After getting to our tiny spartan room down the hall and six stairs away from the toilet, I had to rest. The last hour of the climb was the beginning of a colitis attack; the only remedy is medicine and lying flat. I wasnt happy at all. My gut hurt, i was nauseaus, it was so cold i could see my breath in our room. Josh was down in the dining room and i silently teared up wondering what the hell i was doing here, i mean its so cloudy i cant
see any mountains. I had a moment, ill admit. 45 minutes later, manning up and changed into dry clothes, we we walked over to the monastery to visit with the monks.

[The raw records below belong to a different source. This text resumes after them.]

(** ** The cross-cycle samples *)

(** C6. For every current system CPU-seconds reading [total],
    [updateSystemSample] replaces the stored system sample with [total]
    (also on the first, uninitialized call); the delta it returns is never
    negative; the delta is marked valid exactly when a previous sample
    existed and the delta is not at most zero, and a valid delta is strictly
    positive (unless the reading is infinite, where the difference of two
    infinities is not a number); with a previous sample and
    [total >= previous] the delta is [total - previous] (the same value, or
    both are zero), and it is 0 in every other case. *)
Theorem updateSystemSample_spec (c : gpuProcessCollector) (total : float64) :
  let stored := systemSample c in
  let previous := totalSeconds stored in
  let r := updateSystemSample c total in
  let c' := fst (fst r) in
  let delta := snd (fst r) in
  let valid := snd r in
  c' = {| cpuSamples := cpuSamples c;
          systemSample := {| totalSeconds := total; initialized := true |} |}
  /\ (delta <? 0)%float = false
  /\ valid = initialized stored && negb (delta <=? 0)%float
  /\ (if valid then (0 <? delta)%float = true \/ is_infinity total = true
      else delta = 0%float)
  /\ (if initialized stored && (previous <=? total)%float
      then delta = (total - previous)%float
           \/ (delta = 0%float /\ (total - previous =? 0)%float = true)
      else delta = 0%float).
Proof.
  unfold updateSystemSample. destruct c as [samples [previous [|]]]; cbn.
  - destruct (previous <=? total)%float eqn:Hle; cbn.
    + destruct (total - previous <=? 0)%float eqn:Hd; cbn.
      * repeat split. right. split; [reflexivity|].
        now apply sub_eqb_zero.
      * rewrite Hd. repeat split.
        -- apply sub_not_neg. now apply leb_true_ltb_flip.
        -- now apply sub_positive.
        -- now left.
    + repeat split.
  - repeat split.
Qed.

(** C2. [processCPUPercent] replaces the pid's stored sample with the current
    cumulative CPU-seconds in every case. It returns 0 when the pid has no
    prior sample, when the system delta is invalid (not marked valid, or at
    most zero) or when the current CPU-seconds are at most the prior ones,
    which for a finite reading is the same as the per-process delta being at
    most zero; otherwise it returns
    [(processDelta / systemDelta) * numCPU * 100]. For a number of CPUs that
    is not negative the result is never negative. *)
Theorem processCPUPercent_spec (c : gpuProcessCollector) (pid : N)
    (procSeconds systemDelta : float64) (hasSystemDelta : bool) (numCPU : Z) :
  let r := processCPUPercent c pid procSeconds systemDelta hasSystemDelta numCPU in
  let c' := fst r in
  let percent := snd r in
  c' = {| cpuSamples := <[pid := {| cpuSeconds := procSeconds |}]> (cpuSamples c);
          systemSample := systemSample c |}
  /\ match cpuSamples c !! pid with
     | None => percent = 0%float
     | Some prev =>
       let processDelta := (procSeconds - cpuSeconds prev)%float in
       (is_finite procSeconds = true ->
        (processDelta <=? 0)%float = (procSeconds <=? cpuSeconds prev)%float)
       /\ if negb hasSystemDelta || (systemDelta <=? 0)%float
             || (procSeconds <=? cpuSeconds prev)%float
          then percent = 0%float
          else percent
               = (processDelta / systemDelta * float64_of_int numCPU * 100)%float
     end
  /\ (0 <= numCPU -> (percent <? 0)%float = false).
Proof.
  unfold processCPUPercent, map_index.
  destruct (cpuSamples c !! pid) as [[prev]|] eqn:Hprev; cbn.
  2: { repeat split. }
  destruct hasSystemDelta; cbn.
  2: { repeat split. apply sub_leb_zero. }
  destruct (systemDelta <=? 0)%float eqn:Hsys; cbn.
  { repeat split. apply sub_leb_zero. }
  destruct (procSeconds <=? prev)%float eqn:Hproc; cbn.
  { repeat split. intros Hfin. rewrite sub_leb_zero by assumption. exact Hproc. }
  repeat split.
  - intros Hfin. rewrite sub_leb_zero by assumption. exact Hproc.
  - intros Hn. repeat apply mul_not_neg.
    + apply div_not_neg; [|exact Hsys].
      apply sub_not_neg. now apply leb_false_ltb_false.
    + now apply float64_of_int_not_neg.
    + reflexivity.
Qed.

(** C2, at the samples of the specification: pid 42 went from 2.0 to 3.0
    CPU-seconds while the system advanced by 10.0 on 8 logical CPUs. *)
Lemma processCPUPercent_spec_witness :
  let c := example_collector in
  snd (processCPUPercent c 42 3 10 true 8) = 80%float
  /\ (snd (processCPUPercent c 42 3 10 true 8) <? 0)%float = false
  /\ ((3 - 2 <=? 0) = (3 <=? 2))%float.
Proof.
  intros c.
  destruct (processCPUPercent_spec c 42 3 10 true 8) as (_ & Hbranch & Hsign).
  split; [reflexivity|]. split.
  - apply Hsign. lia.
  - change (cpuSamples c !! 42%N) with (Some {| cpuSeconds := 2 |}) in Hbranch.
    destruct Hbranch as [Hdelta _]. apply Hdelta. reflexivity.
Defined.

Section Samples.

Implicit Types (samples : gmap N cpuSample) (pid : N) (active : list N).

Lemma elem_of_map_keys samples pid :
  pid ∈ map_keys samples <-> is_Some (samples !! pid).
Proof.
  unfold map_keys. rewrite list_elem_of_fmap. split.
  - intros [[k v] [-> Hin]]. apply elem_of_map_to_list in Hin. eauto.
  - intros [v Hv]. exists (pid, v). split; [reflexivity|].
    now apply elem_of_map_to_list.
Qed.
(** * A guarded-command-language analyser: lexer and recursive-descent parser

    Shallow embedding of [src/app.py]: the regular-expression scanner [lex],
    the [Parser] class (cursor [peek]/[consume] and the [parse_*] methods) and
    [parse_tokens], followed by the properties of the specification.

    Modelling notes.
    - A source text is a Python [str]; here its characters are the code points
      0..255 ([ascii]).  On this range the classes of Python's [re] module are
      [\d] = 0-9 and [\w] = the table [is_word] below (ASCII letters, digits,
      underscore and the alphanumeric code points of Latin-1).
    - A token is the dict the lexer builds; the sentinel of the parser has no
      ["index"] key, hence [tk_index : option nat].
    - The parser object is a token list and one mutable position: a parser
      method is a function from the position to an outcome (a value or a raised
      exception) and the position at that moment.
    - Recursion of the parser is by a fuel argument; [parse_tokens] supplies
      enough fuel for every token list (lemma [parse_program_total]).  The
      recursion limit of the interpreter and its limit on the number of digits
      accepted by [int] are not modelled. *)

From Stdlib Require Import String Ascii List ZArith Lia Bool Arith.
Import ListNotations.
Open Scope string_scope.

(* ================================================================= *)
(** ** Characters and character classes *)

Definition code_in (lo hi : nat) (c : ascii) : bool :=
  Nat.leb lo (nat_of_ascii c) && Nat.leb (nat_of_ascii c) hi.

Definition newline : ascii := "010"%char.
Definition tab : ascii := "009"%char.
Definition carriage_return : ascii := "013"%char.

(** [\d] *)
Definition is_digit (c : ascii) : bool := code_in 48 57 c.

(** [\w]: the characters for which [str.isalnum] holds, and the underscore. *)
Definition is_word (c : ascii) : bool :=
  code_in 48 57 c || code_in 65 90 c || code_in 95 95 c || code_in 97 122 c
  || code_in 170 170 c || code_in 178 179 c || code_in 181 181 c
  || code_in 185 186 c || code_in 188 190 c || code_in 192 214 c
  || code_in 216 246 c || code_in 248 255 c.

(** [[^\n]] and [.] (the pattern is compiled without DOTALL) *)
Definition not_newline (c : ascii) : bool := negb (Ascii.eqb c newline).

(** [[ \t\r]] *)
Definition is_blank (c : ascii) : bool :=
  Ascii.eqb c " "%char || Ascii.eqb c tab || Ascii.eqb c carriage_return.
(** X6.  What [decodeJWT] fails with tells the two failures apart: the
    error [Invalid JWT format] comes exactly with a segment count other
    than three, the exception of [atob] or of [JSON.parse] with three
    segments; there is no third kind. *)
Theorem decodeJWT_failures (jwt : jsstring) (e : exn) :
  decodeJWT jwt = Throw e ->
  (List.length (split jwt (chr ".")) <> 3 /\
   e = Error (str "Invalid JWT format")) \/
  (List.length (split jwt (chr ".")) = 3 /\
   (e = InvalidCharacterError \/ exists text, e = SyntaxError text)).
Proof.
  unfold decodeJWT. cbv zeta.
  destruct (Nat.eqb_spec (List.length (split jwt (chr "."))) 3) as [L|L];
    cbn [negb].
  - intros H. right. split; [exact L|].
    destruct (atob _) as [text|e'] eqn:A; cbn [bind] in H.
    + right. exists text. exact (JSON_parse_throws _ _ H).
    + injection H as <-. left. exact (atob_throws _ _ A).
  - intros [= <-]. left. split; [exact L|reflexivity].
Qed.

(** X7.  Round trip through a token: for a text of bytes, the token whose
    middle segment is the URL-safe base64 of the text, padded or not,
    between any header and signature without a dot, decodes to what
    [JSON.parse] makes of the text. *)
Theorem decodeJWT_of_base64url
  (padded : bool) (header signature : jsstring) (text : list N) :
  Forall is_byte text ->
  ~ In (chr ".") header ->
  ~ In (chr ".") signature ->
  decodeJWT (token_of header (base64url padded text) signature)
  = JSON_parse text.
Proof.
  intros Hbytes Hh Hs.
  assert (Hp : ~ In (chr ".") (base64url padded text)).
  { unfold base64url. apply url_safe_without_dot.
    destruct padded; [apply base64_encode_units|apply sextet_chars_units]. }
  rewrite (decodeJWT_segments _ _ _ _ (split_token _ _ _ Hh Hp Hs)).
  rewrite (atob_base64url _ _ Hbytes). reflexivity.
Qed.

(** X8.  A payload that is the JSON [null] is caught at the first
    property read: status 500 and the error page with the message of the
    [TypeError] for [email]. *)
Theorem null_payload_error (request : Request) (token : jsstring) :
  jwtToken_of (cookie request) = Some token ->
  decodeJWT token = Normal VNull ->
  handleSecure request = jwt_error (TypeError (str "email")) /\
  status (handleSecure request) = 500%N.
Proof.
  intros Htoken Hdecode. unfold handleSecure. rewrite Htoken.
  rewrite (secure_response_nonempty _ (decodeJWT_normal_nonempty _ _ Hdecode)).
  unfold claims_page. rewrite Hdecode. split; reflexivity.
Qed.

(** X9.  A payload that is JSON but neither [null] nor a record (a
    number, a string, a boolean, an array) is not rejected: the response
    has status 200 and the page of a record without members, [Unknown]
    for email, time and country. *)
Theorem scalar_payload_renders_unknown
  (request : Request) (token : jsstring) (v : value) :
  jwtToken_of (cookie request) = Some token ->
  decodeJWT token = Normal v ->
  is_scalar_or_array v = true ->
  handleSecure request = claims_response unknown_page.
Proof.
  intros Htoken Hdecode Hv. unfold handleSecure. rewrite Htoken.
  rewrite (secure_response_nonempty _ (decodeJWT_normal_nonempty _ _ Hdecode)).
  unfold claims_page. rewrite Hdecode.
  destruct v; try discriminate Hv; reflexivity.
Qed.



End Tokens.

(** *** The flag route *)

Lemma length_base64_encode (bytes : list N) :
  List.length (base64_encode bytes) = 4 * ((List.length bytes + 2) / 3).
Proof.
  induction bytes as [|a|a b|a b c rest IH] using list_ind3;
    try reflexivity.
  cbn [base64_encode List.length]. rewrite IH.
  replace (S (S (S (List.length rest))) + 2)
    with (List.length rest + 2 + 1 * 3) by lia.
  rewrite Nat.div_add by discriminate. lia.
Qed.

Lemma startsWith_both (a s needle : jsstring) :
  startsWith s needle = true -> startsWith (a ++ s) (a ++ needle) = true.
Proof.
  intros H. induction a as [|c a IH]; cbn [app startsWith]; [exact H|].
  rewrite N.eqb_refl. exact IH.
Qed.

Lemma renderHTML_title (title content : jsstring) :
  includes (renderHTML title content)
    (str "<title>" ++ title ++ str "</title>") = true.
Proof.
  unfold renderHTML.
  repeat first [ apply includes_app_l, includes_line, includes_refl
               | apply includes_app_r ].
Qed.

Lemma renderHTML_heading (title content : jsstring) :
  includes (renderHTML title content)
    (str "<h1>" ++ title ++ str "</h1>") = true.
Proof.
  unfold renderHTML.
  repeat first [ apply includes_app_l, includes_line, includes_refl
               | apply includes_app_r ].
Qed.

(** X12.  The shell holds the title in the title element and in the
    heading, and the content, each as given; the page is as long as the
    empty shell, 731 characters, twice the title and the content
    together. *)
Theorem renderHTML_holds_its_arguments (title content : jsstring) :
  includes (renderHTML title content)
    (str "<title>" ++ title ++ str "</title>") = true /\
  includes (renderHTML title content)
    (str "<h1>" ++ title ++ str "</h1>") = true /\
  includes (renderHTML title content) content = true /\
  List.length (renderHTML title content)
  = 731 + 2 * List.length title + List.length content.
Proof.
  repeat split.
  - apply renderHTML_title.
  - apply renderHTML_heading.
  - apply renderHTML_content, includes_refl.
  - unfold renderHTML, line. rewrite !length_app. cbn [List.length tabs].
    change (List.length newline) with 1.
    repeat match goal with
           | |- context [List.length (str ?s)] =>
               let n := eval vm_compute in (List.length (str s)) in
               change (List.length (str s)) with n
           end.
    change (List.length dquote) with 1. lia.
Qed.
(** The instants whose year prints in four digits. *)
Definition fourDigitYear (t : Z) : Prop :=
  let '(y, _, _) := civil_of_days (t / Second / 86400) in 0 <= y < 10000.

#[export] Instance fourDigitYear_dec t : Decision (fourDigitYear t).
Proof. unfold fourDigitYear. destruct (civil_of_days _) as [[??]?]. apply _. Defined.

Lemma expect_cons c s : expect c (String c s) = Some s.
Proof. simpl. by rewrite Ascii.eqb_refl. Qed.

Lemma parse_format t :
  fourDigitYear t -> parseRFC3339Nano (formatRFC3339Nano t) = Some t.
Proof.
  unfold fourDigitYear, formatRFC3339Nano, parseRFC3339Nano.
  set (secs := t / Second). set (sod := secs mod 86400).
  assert (Hsod : 0 <= sod < 86400) by (apply Z.mod_pos_bound; lia).
  assert (Hns : 0 <= t mod Second < Second) by (apply Z.mod_pos_bound; unfold Second; lia).
  assert (Ht : t = secs * Second + t mod Second)
    by (pose proof (Z.div_mod t Second); unfold Second in *; subst secs; lia).
  assert (Hs : secs = secs / 86400 * 86400 + sod)
    by (pose proof (Z.div_mod secs 86400); subst sod; lia).
  destruct (civil_of_days (secs / 86400)) as [[y m] d] eqn:Hc. intros Hy.
  destruct (civil_day_range _ _ _ _ Hc) as [Hm Hd].
  assert (Hd' : d <= 31) by (unfold daysIn in Hd; repeat case_match; lia).
  unfold appendInt. rewrite Z.abs_eq by lia.
  destruct (Z.ltb_spec y 0); [lia|].
  change (10 ^ Z.of_nat 4) with 10000. destruct (Z.ltb_spec y 10000); [|lia].
  change ("" +:+ digitsN 4 y) with (digitsN 4 y).
  assert (0 <= sod / 3600 < 24 /\ 0 <= sod / 60 mod 60 < 60 /\ 0 <= sod mod 60 < 60) as (Hh & Hmi & Hss)
    by (Z.to_euclidean_division_equations; lia).
  rewrite getyear_digits by lia. cbn [mbind option_bind].
  do 5 (rewrite expect_cons; cbn [mbind option_bind]; rewrite getnum_digits by lia;
        cbn [mbind option_bind]).
  rewrite getnano_format by done. cbn [mbind option_bind getzone].
  replace ((1 <=? m) && (m <=? 12) && (1 <=? d) && (d <=? daysIn m y) && (sod / 3600 <? 24)
     && (sod / 60 mod 60 <? 60) && (sod mod 60 <? 60)) with true
    by (symmetry; rewrite !andb_true_iff, !Z.leb_le, !Z.ltb_lt; lia).
  rewrite (days_of_civil_of_days _ _ _ _ Hc). f_equal. rewrite Ht at 2. f_equal. f_equal.
  rewrite Hs at 2. Z.to_euclidean_division_equations. lia.
Qed.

There we met Schaeber. We had noticed an army doing operations in front of the monastery (the irony was not lost on me) with tents in the freezing cold. By the time we got over to the monastery, theyd packed up and were visiting, too. He asked if he could take pictures with us. He spoke beautiful English, as he was educated in Kathmandu. He was in charge of these “covert operations” and were we, as tourists, having any “trouble?” We said no, and he told us that if we were, we could come directly to him as the Lieutenant. He also told us that since the operations were covert, we couldn’t post the pictures. It all seemed odd. They were Guercas, and Josh was pretty amazed by that so I plan to look that up when I get service again.
I was still feeling pretty green so I didn’t eat dinner. Assis was very attentive. I suppose when you start with two it’s not so good to lose one 🙂
We stayed up late tonight, I think we made it nearly to 9!